• _ACTIVITY_: Using the material below, return exactly the lines between the one holding "format of these" and the one holding "Definition add := SFadd (prec f) (emax f).", inclusive, and no others.

• _TASK INPUTS_:

(** * ejemplo-mlflow.ipynb: the notebook as a monadic script over its libraries

    The repository is one Jupyter notebook, [examples/ejemplo-mlflow.ipynb].
    Its code cells are straight-line Python that calls scikit-learn, numpy
    and mlflow.  None of these libraries is part of the repository, so the
    development is parametric in them: a library is any function [lib] that
    answers a call in a world and leaves a new world, either with a value
    or with a raised exception.  The cells are written in a small
    state-and-exception monad that performs the calls in order and keeps the
    journal of the calls made and of their outcomes.  *)

From Stdlib Require Import List Ascii String ZArith QArith Bool Lia.
Import ListNotations.
Close Scope Q_scope.
Open Scope string_scope.
Open Scope list_scope.

Set Implicit Arguments.

(** ** Python values *)

(** An unfitted scikit-learn estimator is the record of its constructor
    arguments: [KMeans(n_clusters=.., random_state=..)] and
    [DBSCAN(eps=.., min_samples=..)] only store them.  An argument the
    cell leaves out ([random_state]) is [None]. *)
Inductive estimator : Type :=
| KMeans (n_clusters : Z) (random_state : option Z)
| DBSCAN (eps : Q) (min_samples : Z).

(** Literals of the notebook are kept as data; every object made by a
    library (the dataset, arrays, fitted models, the active run) is an
    opaque reference.  The float literal [0.5] is the rational 1/2, which a
    binary float holds exactly. *)
#[warnings="-register-all"]
Inductive value : Type :=
| VNone
| VBool (b : bool)
| VInt (z : Z)
| VFloat (q : Q)
| VStr (s : string)
| VList (l : list value)
| VEstimator (e : estimator)
| VObj (ref : N).

(** Truth value of an object, as the [with] statement tests the result of
    [__exit__]. *)
Definition truthy (v : value) : bool :=
  match v with
  | VNone => false
  | VBool b => b
  | VInt z => negb (Z.eqb z 0)
  | VFloat q => negb (Qeq_bool q 0)
  | VStr s => negb (String.eqb s "")
  | VList l => match l with [] => false | _ :: _ => true end
  | VEstimator _ => true
  | VObj _ => true
  end.

(** ** Calls into the libraries *)

(** One constructor per operation the notebook asks of code that is not its
    own, with the arguments as the cell passes them. *)
Inductive call : Type :=
| import_ (module : string) (names : list string)
| load_iris
| getattr (obj : value) (attr : string)
| getitem (obj : value) (index : value)
| np_array (object : value)
| fit (self : value) (X : value)
| fit_predict (self : value) (X : value)
| silhouette_score (X : value) (labels : value)
| davies_bouldin_score (X : value) (labels : value)
| mlflow_autolog
| mlflow_create_experiment (name : value)
| mlflow_start_run (experiment_id : value) (run_name : value)
| ctx_enter (mgr : value)
| ctx_exit (mgr : value) (exc : option value)
| mlflow_log_param (key : value) (val : value)
| mlflow_log_metric (key : value) (val : value)
| mlflow_sklearn_log_model (sk_model : value) (artifact_path : value)
                           (input_example : value)
| mlflow_end_run
| system (cmd : string).

(** The name under which the notebook reaches each operation. *)
Definition kind (c : call) : string :=
  match c with
  | import_ _ _ => "import"
  | load_iris => "load_iris"
  | getattr _ a => ("." ++ a)%string
  | getitem _ _ => "[]"
  | np_array _ => "np.array"
  | fit _ _ => "fit"
  | fit_predict _ _ => "fit_predict"
  | silhouette_score _ _ => "silhouette_score"
  | davies_bouldin_score _ _ => "davies_bouldin_score"
  | mlflow_autolog => "mlflow.autolog"
  | mlflow_create_experiment _ => "mlflow.create_experiment"
  | mlflow_start_run _ _ => "mlflow.start_run"
  | ctx_enter _ => "__enter__"
  | ctx_exit _ _ => "__exit__"
  | mlflow_log_param _ _ => "mlflow.log_param"
  | mlflow_log_metric _ _ => "mlflow.log_metric"
  | mlflow_sklearn_log_model _ _ _ => "mlflow.sklearn.log_model"
  | mlflow_end_run => "mlflow.end_run"
  | system _ => "!"
  end.
(** * win32-displayconfig: the display topology join and its reconciliation

    A shallow embedding of [index.js]: the extractor that joins the raw
    path, mode and name arrays into logical display entries, the snapshot
    taken for restoration, the two-tier restore (exact apply or coarse
    toggle), the toggle executor and the change-notification cache.

    Asynchronous functions are functions of a module state that log every
    call made to the native addon; a promise that rejects is a [Rejected]
    completion.  The native addon, Node's base64 codec and the bodies of
    the subscribed listeners are not part of [index.js]: they are the
    variables of the section [Library]. *)

From Stdlib Require Import ZArith NArith Ascii String List Lia.
From stdpp Require Import base strings gmap list.

Local Open Scope Z_scope.

#[local] Set Warnings "-clear-no-such-hyp".

(** ** JavaScript values *)

(** The payloads the addon hands over and that [index.js] only passes on
    ([rotation], [scaling], [sourceMode], [targetVideoSignalInfo]) or tests
    for truthiness ([outputTechnology]). *)
#[warnings="-register-all"]
Inductive JsValue : Type :=
| JsUndefined
| JsNull
| JsBool (b : bool)
| JsNumber (z : Z)
| JsString (s : string)
| JsObject (fields : list (string * JsValue)).

(** [ToBoolean]: what [&&] and [?:] test. *)
Definition truthy (v : JsValue) : bool :=
  match v with
  | JsUndefined | JsNull => false
  | JsBool b => b
  | JsNumber z => negb (z =? 0)
  | JsString s => negb (String.length s =? 0)%nat
  | JsObject _ => true
  end.

(** [ToInt32], applied by [&] to both operands. *)
Definition ToInt32 (z : Z) : Z := (z + 2 ^ 31) mod 2 ^ 32 - 2 ^ 31.

(** [Number(b)] for a boolean operand of [&]. *)
Definition bool_to_number (b : bool) : Z := if b then 1 else 0.

(** A Node [Buffer]. *)
Definition Buffer : Type := list Byte.byte.

(** [arr[idx]] for an index that may be absent, negative or past the end:
    [undefined] in all those cases, never an exception. *)
Definition array_get {A : Type} (arr : list A) (idx : option Z) : option A :=
  match idx with
  | None => None
  | Some i =>
    if (i <? 0) || (Z.of_nat (length arr) <=? i) then None
    else arr !! Z.to_nat i
  end.

(** ** Raw records returned by the native query *)

Module Luid.
Record t : Type := { LowPart : Z; HighPart : Z }.
End Luid.

Module SourceInfo.
Record t : Type := {
  adapterId : Luid.t;
  id : Z;
  modeInfoIdx : option Z
}.
End SourceInfo.

Module TargetInfo.
Record t : Type := {
  adapterId : Luid.t;
  id : Z;
  outputTechnology : JsValue;
  rotation : JsValue;
  scaling : JsValue;
  modeInfoIdx : option Z
}.
End TargetInfo.

Module PathInfo.
Record t : Type := {
  flags : Z;
  sourceInfo : SourceInfo.t;
  targetInfo : TargetInfo.t
}.
End PathInfo.

(** The discriminator of a mode record: the strings [source] and [target],
    [other] standing for any other value. *)
Inductive InfoType : Type := source | target | other.

Definition InfoType_eqb (a b : InfoType) : bool :=
  match a, b with
  | source, source | target, target | other, other => true
  | _, _ => false
  end.

Module ModeInfo.
Inductive t : Type :=
| Source (sourceMode : JsValue)
| Target (targetVideoSignalInfo : JsValue)
| Other.

Definition infoType (m : t) : InfoType :=
  match m with
  | Source _ => source
  | Target _ => target
  | Other => other
  end.

(** [m.sourceMode] *)
Definition sourceMode (m : t) : JsValue :=
  match m with
  | Source sm => sm
  | _ => JsUndefined
  end.

(** [m.targetMode.targetVideoSignalInfo], read only under
    [infoType === target]. *)
Definition targetVideoSignalInfo (m : t) : JsValue :=
  match m with
  | Target vsi => vsi
  | _ => JsUndefined
  end.
End ModeInfo.

Module Name.
Record t : Type := {
  adapterId : Luid.t;
  id : Z;
  outputTechnology : JsValue;
  monitorFriendlyDeviceName : string;
  monitorDevicePath : string
}.
End Name.

(** An element [{ value, buffer }] of [pathArray] and of [modeArray]. *)
Record Raw (A : Type) : Type := { value : A; buffer : Buffer }.
Arguments value {A} _.
Arguments buffer {A} _.

Module DisplayConfig.
Record t : Type := {
  pathArray : list (Raw PathInfo.t);
  modeArray : list (Raw ModeInfo.t);
  nameArray : list Name.t
}.
End DisplayConfig.

(** ** Logical display entries *)

Module ConfigId.
Record t : Type := { adapterId : Luid.t; id : Z }.
End ConfigId.

Module Entry.
Record t : Type := {
  displayName : string;
  devicePath : string;
  sourceConfigId : ConfigId.t;
  targetConfigId : ConfigId.t;
  inUse : bool;
  outputTechnology : JsValue;
  rotation : JsValue;
  scaling : JsValue;
  sourceMode : JsValue;
  pathBuffer : Buffer;
  sourceModeBuffer : Buffer;
  targetVideoSignalInfo : option JsValue;
  targetModeBuffer : option Buffer
}.

(** [output.targetVideoSignalInfo = v; output.targetModeBuffer = b] *)
Definition set_target (output : t) (v : JsValue) (b : Buffer) : t :=
  {| displayName := displayName output;
     devicePath := devicePath output;
     sourceConfigId := sourceConfigId output;
     targetConfigId := targetConfigId output;
     inUse := inUse output;
     outputTechnology := outputTechnology output;
     rotation := rotation output;
     scaling := scaling output;
     sourceMode := sourceMode output;
     pathBuffer := pathBuffer output;
     sourceModeBuffer := sourceModeBuffer output;
     targetVideoSignalInfo := Some v;
     targetModeBuffer := Some b |}.
End Entry.

(** ** The extractor: the body of the loop of [extractDisplayConfig] *)

(** The predicate handed to [config.nameArray.find] for a path whose target
    is [(adapterId, id)] with the given [outputTechnology]. *)
Definition name_matches (adapterId : Luid.t) (id : Z) (outputTechnology : JsValue)
    (n : Name.t) : bool :=
  (Luid.LowPart (Name.adapterId n) =? Luid.LowPart adapterId)
  && (Luid.HighPart (Name.adapterId n) =? Luid.HighPart adapterId)
  && (Name.id n =? id)
  && truthy (Name.outputTechnology n)
  && truthy outputTechnology
  && (0 <? String.length (Name.monitorDevicePath n))%nat.
Lemma boolean_against_its_word_witness :
  Evaluator.switchOp Lodash.toString true (plainSettings []) (rule "active" "eq" (VString "True"))
    0 (VBool true) (VString "True")
    (Evaluator.altComparison (VBool true) (VString "True")) noCounters (worldOf account)
    = (Return (true, noCounters), worldOf account) /\
  Evaluator.switchOp Lodash.toString true (plainSettings []) (rule "active" "ne" (VString "True"))
    0 (VBool true) (VString "True")
    (Evaluator.altComparison (VBool true) (VString "True")) noCounters (worldOf account)
    = (Return (false, noCounters), worldOf account).
Proof.
  apply (boolean_against_its_word Lodash.toString true (plainSettings [])
           (rule "active" "eq" (VString "True")) (rule "active" "ne" (VString "True"))
           0 true true "True" noCounters (worldOf account));
    [reflexivity | left; reflexivity | reflexivity].
Defined.

Lemma prefix_and_suffix_are_contained_witness :
  exists starts ends contains,
    Evaluator.switchOp Lodash.toString true (plainSettings [])
      (rule "name" "startsWith" (VString "ab")) 0 (VString "abc") (VString "ab") None
      noCounters (worldOf account) = (Return (starts, noCounters), worldOf account) /\
    Evaluator.switchOp Lodash.toString true (plainSettings [])
      (rule "name" "endsWith" (VString "ab")) 0 (VString "abc") (VString "ab") None
      noCounters (worldOf account) = (Return (ends, noCounters), worldOf account) /\
    Evaluator.switchOp Lodash.toString true (plainSettings [])
      (rule "name" "contains" (VString "ab")) 0 (VString "abc") (VString "ab") None
      noCounters (worldOf account) = (Return (contains, noCounters), worldOf account) /\
    (starts = true -> contains = true) /\
    (ends = true -> contains = true).
Proof.
  apply (prefix_and_suffix_are_contained Lodash.toString true (plainSettings [])
           (rule "name" "startsWith" (VString "ab")) (rule "name" "endsWith" (VString "ab"))
           (rule "name" "contains" (VString "ab")) 0 (VString "abc") (VString "ab") None
           noCounters (worldOf account)); reflexivity.
Defined.

Lemma trace_grows_by_lines_witness :
  exists lines,
    length lines = 3 /\
    ("(0) a (1)  eq 1? true" ++ nl ++ "(1) a (1)  eq 1? true" ++ nl ++
     "(2) a (1)  eq 2? false" ++ nl)%string = joinLines lines /\
    forall i line,
      nth_error lines i = Some line ->
      startsWith line ("(" ++ natToString (0 + i) ++ ") ") = true /\
      endsWith line nl = true.
Proof.
  apply (trace_grows_by_lines Lodash.get Lodash.toString true (mixedSettings VUndefined)
           mixedRules 0 noCounters
           (mkCounters ("(0) a (1)  eq 1? true" ++ nl ++ "(1) a (1)  eq 1? true" ++ nl ++
                        "(2) a (1)  eq 2? false" ++ nl) 1 1)
           (worldOf account) (worldOf account) [true; true; false]);
    reflexivity.
Defined.
(** * blackhole_ocl: the two OpenCL kernels of the Schwarzschild ray tracer

    [rays.ocl.c] integrates null geodesics outside a Schwarzschild black hole
    and records, for every ray of a fan, whether it is captured or escapes and
    at which angle.  [render.ocl.c] looks the outcome of every screen pixel up
    in that table and samples one of two textures.

    The embedding follows the C text expression by expression.

    - [int], [unsigned int] and [unsigned char] are [Z] with the wrap-around
      written out ([Int]).
    - [float] is IEEE-754 binary32, carried by [spec_float] of the standard
      library; [+ - * /] and [sqrt] are correctly rounded, to nearest even
      ([FP]).  An unsuffixed literal such as [2.] and the macro [M_PI] are
      [double] where the device has double precision, and are read as
      [float] where it has not or under [-cl-single-precision-constant]; the
      format of these literals is the parameter [lit] of the kernels, and
      the usual arithmetic conversions are written out with [D] (promote to
      [lit]) and [F] (round to [float]).
    - [sin], [cos], [acos], [atan2], [length] and [read_imagef] belong to the
      OpenCL runtime; they are parameters of the kernels.
    - Reading or writing an array out of range, converting a float that is
      not in range to [int], and dividing an [int] by zero have no defined
      result: the embedding returns [None] there. *)

From Stdlib Require Import ZArith Bool List Lia.
From Stdlib Require Import Floats.SpecFloat.
From stdpp Require Import base list.

Local Open Scope Z_scope.

(** ** Machine integers *)

Module Int.

Definition INT_MIN : Z := - 2 ^ 31.
Definition INT_MAX : Z := 2 ^ 31 - 1.

(** Two's complement reduction to 32 bits, signed. *)
Definition wrap_int (z : Z) : Z := (z + 2 ^ 31) mod 2 ^ 32 - 2 ^ 31.

(** Reduction to [unsigned char]. *)
Definition wrap_uchar (z : Z) : Z := z mod 256.

Definition add (a b : Z) : Z := wrap_int (a + b).
Definition sub (a b : Z) : Z := wrap_int (a - b).
Definition mul (a b : Z) : Z := wrap_int (a * b).

(** [a / b] on [int]: truncation towards zero; no result for [b = 0]. *)
Definition div (a b : Z) : option Z :=
  if b =? 0 then None else Some (wrap_int (Z.quot a b)).

End Int.

(** Goals about the range of [int]. *)
Ltac int_range := unfold Int.INT_MIN, Int.INT_MAX in *; simpl length in *; lia.

(** ** IEEE-754 binary floating point *)

Module FP.

Record format := Format { prec : Z; emax : Z }.

Definition binary32 : format := Format 24 128.
Definition binary64 : format := Format 53 1024.

Section Ops.
Variable f : format.

Definition add := SFadd (prec f) (emax f).
Definition sub := SFsub (prec f) (emax f).
Definition mul := SFmul (prec f) (emax f).
Definition div := SFdiv (prec f) (emax f).
Definition sqrt := SFsqrt (prec f) (emax f).

(** Conversion of an integer, and of a float of any format, to [f]. *)
Definition of_Z (z : Z) : spec_float :=
  binary_normalize (prec f) (emax f) z 0 false.

Definition cvt (x : spec_float) : spec_float :=
  match x with
  | S754_finite s m e => binary_round (prec f) (emax f) s m e
  | _ => x
  end.

(** The decimal literal [n / d], correctly rounded. *)
Definition literal (n d : positive) : spec_float :=
  div (S754_finite false n 0) (S754_finite false d 0).
End Ops.

Definition opp : spec_float -> spec_float := SFopp.
Definition leb : spec_float -> spec_float -> bool := SFleb.
Definition ltb : spec_float -> spec_float -> bool := SFltb.
Definition eqb : spec_float -> spec_float -> bool := SFeqb.

Definition zero : spec_float := S754_zero false.

Definition is_zero (x : spec_float) : bool :=
  match x with S754_zero _ => true | _ => false end.

Definition is_finite (x : spec_float) : bool :=
  match x with S754_zero _ | S754_finite _ _ _ => true | _ => false end.

(** The integer part of [m * 2 ^ e], rounded down. *)
Definition scale_down (m e : Z) : Z :=
  match e with
  | Zneg p => m / 2 ^ Zpos p
  | _ => m * 2 ^ e
  end.

(** Rounding to an integer: towards zero ([trunc], the C cast) and towards
    minus infinity ([floor]). *)
Definition trunc (x : spec_float) : option Z :=
  match x with
  | S754_zero _ => Some 0
  | S754_finite s m e => Some (cond_Zopp s (scale_down (Zpos m) e))
  | _ => None
  end.

Definition floor (x : spec_float) : option Z :=
  match x with
  | S754_zero _ => Some 0
  | S754_finite s m e => Some (scale_down (cond_Zopp s (Zpos m)) e)
  | _ => None
  end.

(** [(int)x]: defined when the truncated value is an [int]. *)
Definition to_int (x : spec_float) : option Z :=
  match trunc x with
  | Some z => if (Int.INT_MIN <=? z) && (z <=? Int.INT_MAX) then Some z else None
  | None => None
  end.

(** [(unsigned char)x]: truncation; the byte a value out of range gives is
    left to the implementation, here the truncated value reduced to 8 bits
    and 0 for infinities and NaN. *)
Definition to_uchar (x : spec_float) : Z :=
  match trunc x with
  | Some z => Int.wrap_uchar z
  | None => 0
  end.

End FP.

Abbreviation binary32 := FP.binary32.
Abbreviation binary64 := FP.binary64.

Declare Scope float_scope.
Declare Scope device_scope.
Delimit Scope device_scope with dev.
Declare Scope double_scope.
Delimit Scope float_scope with f.
Delimit Scope double_scope with d.

(** ** Data of the two kernels *)

(** The state of one ray: position [(r, theta)] and its rates. *)
Record ray := Ray {
  ray_r : spec_float;
  ray_theta : spec_float;
  ray_dr : spec_float;
  ray_dtheta : spec_float
}.

Record float2 := Float2 { f2x : spec_float; f2y : spec_float }.
Record float3 := Float3 { f3x : spec_float; f3y : spec_float; f3z : spec_float }.
Record float4 := Float4 {
  f4x : spec_float; f4y : spec_float; f4z : spec_float; f4w : spec_float
}.

(** [struct Pixel]: four bytes, in the order [a], [r], [g], [b]. *)
Record Pixel := mkPixel { a : Z; r : Z; g : Z; b : Z }.

(** [struct res_t]. *)
Record res_t := mkRes { angle : spec_float; outcome : Z }.

(** Array access: [load] reads [arr[i]], [store] writes it. *)
Definition load {A} (arr : list A) (i : Z) : option A :=
  if 0 <=? i then arr !! Z.to_nat i else None.

Definition store {A} (arr : list A) (i : Z) (v : A) : option (list A) :=
  if (0 <=? i) && (i <? Z.of_nat (length arr))
  then Some (<[Z.to_nat i := v]> arr) else None.

(** ** A reference device

    One implementation of the built-in functions, on which the kernels can be
    run: the elementary functions by argument reduction and truncated Taylor
    series, evaluated in binary64 and rounded to [float]; an image is given by
    the field its sampler reads.  No statement below depends on how accurate
    these are: the kernels are stated for every implementation. *)

Module Device.

Abbreviation dbl := (FP.cvt binary64).
Abbreviation flt := (FP.cvt binary32).
Infix "+" := (FP.add binary64) : device_scope.
Infix "-" := (FP.sub binary64) : device_scope.
Infix "*" := (FP.mul binary64) : device_scope.
Infix "/" := (FP.div binary64) : device_scope.

Definition lit (n : Z) : spec_float := FP.of_Z binary64 n.
Definition pi : spec_float :=
  FP.literal binary64 314159265358979323846264338327950288
    100000000000000000000000000000000000.
Definition half_pi : spec_float := (pi / lit 2)%dev.

Definition signbit (x : spec_float) : bool :=
  match x with
  | S754_zero s | S754_infinity s | S754_finite s _ _ => s
  | S754_nan => false
  end.

(** [c0 + x * (c1 + x * (c2 + ...))]. *)
Definition horner (cs : list spec_float) (x : spec_float) : spec_float :=
  fold_right (fun c acc => (c + x * acc)%dev) FP.zero cs.

(** The coefficients [1/k0, -1/k1, 1/k2, ...]. *)
Fixpoint alternating (neg : bool) (ks : list Z) : list spec_float :=
  match ks with
  | [] => []
  | k :: ks =>
      (if neg then FP.opp (lit 1 / lit k)%dev else (lit 1 / lit k)%dev)
        :: alternating (negb neg) ks
  end.

Definition sin_coeffs : list spec_float :=
  alternating false
    [1; 6; 120; 5040; 362880; 39916800; 6227020800; 1307674368000].
Definition cos_coeffs : list spec_float :=
  alternating false
    [1; 2; 24; 720; 40320; 3628800; 479001600; 87178291200;
     20922789888000].
Definition atan_coeffs : list spec_float :=
  alternating false [1; 3; 5; 7; 9; 11; 13; 15; 17; 19].

(** Sine and cosine for [|y| <= pi/4]. *)
Definition sin_kernel (y : spec_float) : spec_float :=
  (y * horner sin_coeffs (y * y))%dev.
Definition cos_kernel (y : spec_float) : spec_float :=
  horner cos_coeffs (y * y)%dev.

(** [x = n * pi/2 + y] with [|y| <= pi/4]. *)
Definition reduce (x : spec_float) : option (Z * spec_float) :=
  match FP.floor (x / half_pi + lit 1 / lit 2)%dev with
  | Some n => Some (n mod 4, (x - lit n * half_pi)%dev)
  | None => None
  end.

Definition sin (x : spec_float) : spec_float :=
  if FP.is_zero x then x
  else match reduce (dbl x) with
       | Some (0, y) => flt (sin_kernel y)
       | Some (1, y) => flt (cos_kernel y)
       | Some (2, y) => flt (FP.opp (sin_kernel y))
       | Some (_, y) => flt (FP.opp (cos_kernel y))
       | None => S754_nan
       end.

Definition cos (x : spec_float) : spec_float :=
  match reduce (dbl x) with
  | Some (0, y) => flt (cos_kernel y)
  | Some (1, y) => flt (FP.opp (sin_kernel y))
  | Some (2, y) => flt (FP.opp (cos_kernel y))
  | Some (_, y) => flt (sin_kernel y)
  | None => S754_nan
  end.

(** Arc tangent on [0, 1]: two halvings of the angle, then the series. *)
Definition halve (t : spec_float) : spec_float :=
  (t / (lit 1 + FP.sqrt binary64 (lit 1 + t * t)))%dev.
Definition atan01 (t : spec_float) : spec_float :=
  let u := halve (halve t) in
  (lit 4 * (u * horner atan_coeffs (u * u)))%dev.

(** The angle of the point [(|x|, |y|)], in [0, pi/2]. *)
Definition quadrant_angle (ax ay : spec_float) : spec_float :=
  match ax, ay with
  | S754_nan, _ | _, S754_nan => S754_nan
  | S754_zero _, S754_zero _ => FP.zero
  | S754_infinity _, S754_infinity _ => (half_pi / lit 2)%dev
  | _, _ =>
      if FP.leb ay ax then atan01 (ay / ax)%dev
      else (half_pi - atan01 (ax / ay))%dev
  end.

Definition atan2_double (y x : spec_float) : spec_float :=
  let t := quadrant_angle (SFabs x) (SFabs y) in
  let t := if signbit x then (pi - t)%dev else t in
  if signbit y then FP.opp t else t.

Definition atan2 (y x : spec_float) : spec_float :=
  flt (atan2_double (dbl y) (dbl x)).

Definition acos (x : spec_float) : spec_float :=
  let x := dbl x in
  if FP.leb (SFabs x) (lit 1) then
    flt (atan2_double (FP.sqrt binary64 ((lit 1 - x) * (lit 1 + x))%dev) x)
  else S754_nan.

Definition vlength (p : float2) : spec_float :=
  let x := dbl (f2x p) in
  let y := dbl (f2y p) in
  flt (FP.sqrt binary64 (x * x + y * y)%dev).

(** An image, as the sampler sees it: the colour at every coordinate. *)
Definition image2d_t : Type := float2 -> float4.
Definition read_imagef (img : image2d_t) (coords : float2) : float4 :=
  img coords.

End Device.

(** ** Sample inputs *)

Module Sample.

(** The [float] nearest to [n / d]. *)
Definition f32 (n d : positive) : spec_float := FP.literal binary32 n d.

Definition one : spec_float := FP.of_Z binary32 1.
Definition half : spec_float := f32 1 2.

(** A table of three rays: two escape, one is captured. *)
Definition angles3 : list spec_float := [f32 1 4; half; one].
Definition outcomes3 : list Z := [1; 1; 0].

(** A table of two escaping rays, the second with an angle that is NaN. *)
Definition angles_nan : list spec_float := [one; S754_nan].
Definition outcomes_nan : list Z := [1; 1].

(** Distances and screen coordinates. *)
Definition r21 : spec_float := FP.of_Z binary32 21.
Definition r31 : spec_float := FP.of_Z binary32 31.

(** The widest aim, about 90.53, of a fan of four rays from [r = 31]
    whose inner rays pass next to the edge of the shadow of the hole. *)
Definition max_edge : spec_float := S754_finite false 11866257 (-17).

(** The aim, about 30.18, of the inner rays of that fan: the widest of the
    aims from [r = 31] that end in the hole. *)
Definition aim_edge : spec_float := S754_finite false 15821674 (-19).

(** A camera just inside the far limit, and a wide aim. *)
Definition r499 : spec_float := FP.of_Z binary32 499.
Definition hundred : spec_float := FP.of_Z binary32 100.
Definition cy600 : spec_float := FP.of_Z binary32 600.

• _SOLUTION_:
      format of these literals is the parameter [lit] of the kernels, and
      the usual arithmetic conversions are written out with [D] (promote to
      [lit]) and [F] (round to [float]).
    - [sin], [cos], [acos], [atan2], [length] and [read_imagef] belong to the
      OpenCL runtime; they are parameters of the kernels.
    - Reading or writing an array out of range, converting a float that is
      not in range to [int], and dividing an [int] by zero have no defined
      result: the embedding returns [None] there. *)

From Stdlib Require Import ZArith Bool List Lia.
From Stdlib Require Import Floats.SpecFloat.
From stdpp Require Import base list.

Local Open Scope Z_scope.

(** ** Machine integers *)

Module Int.

Definition INT_MIN : Z := - 2 ^ 31.
Definition INT_MAX : Z := 2 ^ 31 - 1.

(** Two's complement reduction to 32 bits, signed. *)
Definition wrap_int (z : Z) : Z := (z + 2 ^ 31) mod 2 ^ 32 - 2 ^ 31.

(** Reduction to [unsigned char]. *)
Definition wrap_uchar (z : Z) : Z := z mod 256.

Definition add (a b : Z) : Z := wrap_int (a + b).
Definition sub (a b : Z) : Z := wrap_int (a - b).
Definition mul (a b : Z) : Z := wrap_int (a * b).

(** [a / b] on [int]: truncation towards zero; no result for [b = 0]. *)
Definition div (a b : Z) : option Z :=
  if b =? 0 then None else Some (wrap_int (Z.quot a b)).

End Int.

(** Goals about the range of [int]. *)
Ltac int_range := unfold Int.INT_MIN, Int.INT_MAX in *; simpl length in *; lia.

(** ** IEEE-754 binary floating point *)

Module FP.

Record format := Format { prec : Z; emax : Z }.

Definition binary32 : format := Format 24 128.
Definition binary64 : format := Format 53 1024.

Section Ops.
Variable f : format.

Definition add := SFadd (prec f) (emax f).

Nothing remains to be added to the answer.